[Records for this task]

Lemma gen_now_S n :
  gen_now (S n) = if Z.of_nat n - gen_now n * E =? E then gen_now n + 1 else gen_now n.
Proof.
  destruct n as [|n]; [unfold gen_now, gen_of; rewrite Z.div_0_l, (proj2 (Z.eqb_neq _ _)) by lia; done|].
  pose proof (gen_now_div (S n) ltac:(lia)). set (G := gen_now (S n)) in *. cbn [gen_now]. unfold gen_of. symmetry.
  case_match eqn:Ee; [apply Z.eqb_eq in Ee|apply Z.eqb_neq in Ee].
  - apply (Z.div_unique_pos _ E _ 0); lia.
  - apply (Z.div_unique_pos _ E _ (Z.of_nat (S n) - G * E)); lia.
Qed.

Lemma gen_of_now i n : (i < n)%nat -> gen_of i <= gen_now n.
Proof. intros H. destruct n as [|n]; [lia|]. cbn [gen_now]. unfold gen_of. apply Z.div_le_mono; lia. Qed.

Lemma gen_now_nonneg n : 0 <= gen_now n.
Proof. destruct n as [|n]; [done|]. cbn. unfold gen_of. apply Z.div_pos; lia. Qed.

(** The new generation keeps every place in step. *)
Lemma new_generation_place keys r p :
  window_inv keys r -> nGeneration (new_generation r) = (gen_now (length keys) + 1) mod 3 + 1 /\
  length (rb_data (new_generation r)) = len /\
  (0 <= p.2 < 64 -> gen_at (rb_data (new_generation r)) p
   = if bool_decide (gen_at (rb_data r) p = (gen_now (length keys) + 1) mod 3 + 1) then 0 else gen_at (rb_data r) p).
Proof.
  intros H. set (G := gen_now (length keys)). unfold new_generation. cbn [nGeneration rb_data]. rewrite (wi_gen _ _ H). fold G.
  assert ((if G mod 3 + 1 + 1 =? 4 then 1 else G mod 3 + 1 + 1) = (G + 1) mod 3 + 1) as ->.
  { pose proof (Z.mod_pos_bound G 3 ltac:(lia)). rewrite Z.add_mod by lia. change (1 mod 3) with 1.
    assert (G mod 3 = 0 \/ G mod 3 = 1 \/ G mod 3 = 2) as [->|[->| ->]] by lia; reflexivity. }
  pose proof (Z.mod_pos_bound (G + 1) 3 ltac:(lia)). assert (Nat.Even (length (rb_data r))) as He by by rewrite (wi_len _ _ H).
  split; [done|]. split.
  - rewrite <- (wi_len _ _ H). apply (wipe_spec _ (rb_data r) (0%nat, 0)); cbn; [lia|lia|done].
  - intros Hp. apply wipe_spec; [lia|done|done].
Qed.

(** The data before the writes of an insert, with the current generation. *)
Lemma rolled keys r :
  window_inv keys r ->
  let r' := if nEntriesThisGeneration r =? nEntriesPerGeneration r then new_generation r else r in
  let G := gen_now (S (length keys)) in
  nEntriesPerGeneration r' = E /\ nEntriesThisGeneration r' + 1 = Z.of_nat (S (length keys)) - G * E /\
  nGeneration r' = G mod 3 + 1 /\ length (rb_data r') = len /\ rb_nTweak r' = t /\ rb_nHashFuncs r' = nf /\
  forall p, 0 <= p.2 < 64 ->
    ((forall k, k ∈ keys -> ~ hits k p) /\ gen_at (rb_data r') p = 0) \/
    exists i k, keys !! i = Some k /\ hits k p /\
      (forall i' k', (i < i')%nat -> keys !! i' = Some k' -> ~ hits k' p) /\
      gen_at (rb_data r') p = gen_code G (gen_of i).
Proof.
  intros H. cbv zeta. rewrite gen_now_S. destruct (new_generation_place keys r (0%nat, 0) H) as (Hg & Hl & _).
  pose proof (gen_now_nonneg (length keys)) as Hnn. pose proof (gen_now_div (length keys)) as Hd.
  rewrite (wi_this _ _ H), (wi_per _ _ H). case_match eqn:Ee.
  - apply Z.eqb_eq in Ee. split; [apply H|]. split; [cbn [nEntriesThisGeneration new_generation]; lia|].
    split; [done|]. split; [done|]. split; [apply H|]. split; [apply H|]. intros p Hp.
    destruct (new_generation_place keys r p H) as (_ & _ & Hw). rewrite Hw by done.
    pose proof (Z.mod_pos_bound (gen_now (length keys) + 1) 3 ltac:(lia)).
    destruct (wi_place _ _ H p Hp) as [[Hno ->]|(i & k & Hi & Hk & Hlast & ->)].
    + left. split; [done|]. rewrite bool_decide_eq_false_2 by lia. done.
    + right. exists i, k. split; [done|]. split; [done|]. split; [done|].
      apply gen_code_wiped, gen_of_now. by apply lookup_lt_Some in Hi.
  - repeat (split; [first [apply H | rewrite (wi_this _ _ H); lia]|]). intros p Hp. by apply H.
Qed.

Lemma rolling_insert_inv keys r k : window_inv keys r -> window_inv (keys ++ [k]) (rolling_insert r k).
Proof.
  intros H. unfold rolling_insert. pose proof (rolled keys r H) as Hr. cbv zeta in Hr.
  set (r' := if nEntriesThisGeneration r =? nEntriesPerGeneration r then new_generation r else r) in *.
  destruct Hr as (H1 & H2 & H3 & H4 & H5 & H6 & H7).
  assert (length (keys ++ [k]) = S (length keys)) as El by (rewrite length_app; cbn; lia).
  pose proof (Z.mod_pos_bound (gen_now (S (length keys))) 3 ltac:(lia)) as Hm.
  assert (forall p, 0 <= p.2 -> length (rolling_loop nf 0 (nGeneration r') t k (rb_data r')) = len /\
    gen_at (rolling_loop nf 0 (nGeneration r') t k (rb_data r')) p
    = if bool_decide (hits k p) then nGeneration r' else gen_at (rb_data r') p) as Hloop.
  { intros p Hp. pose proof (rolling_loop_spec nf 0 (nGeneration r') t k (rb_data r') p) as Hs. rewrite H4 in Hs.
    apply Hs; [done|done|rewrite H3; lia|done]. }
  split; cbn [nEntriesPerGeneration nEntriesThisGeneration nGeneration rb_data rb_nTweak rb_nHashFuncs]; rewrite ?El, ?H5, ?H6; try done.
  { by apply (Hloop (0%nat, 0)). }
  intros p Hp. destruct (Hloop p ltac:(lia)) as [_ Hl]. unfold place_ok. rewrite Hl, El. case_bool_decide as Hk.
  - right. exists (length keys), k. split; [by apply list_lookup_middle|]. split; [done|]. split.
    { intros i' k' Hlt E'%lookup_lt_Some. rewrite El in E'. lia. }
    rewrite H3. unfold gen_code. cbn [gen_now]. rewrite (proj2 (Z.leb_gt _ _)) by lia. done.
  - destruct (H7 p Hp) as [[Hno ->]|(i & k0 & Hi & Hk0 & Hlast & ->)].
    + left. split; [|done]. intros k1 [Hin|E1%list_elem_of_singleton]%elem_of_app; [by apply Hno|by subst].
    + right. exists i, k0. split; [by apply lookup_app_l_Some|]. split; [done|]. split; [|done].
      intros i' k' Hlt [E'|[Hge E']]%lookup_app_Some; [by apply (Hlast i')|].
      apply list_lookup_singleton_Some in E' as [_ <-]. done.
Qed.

[/Records for this task]

→ What to work on
A single number is required: how many lines in the material above include the string "hits".

→ Task solution
4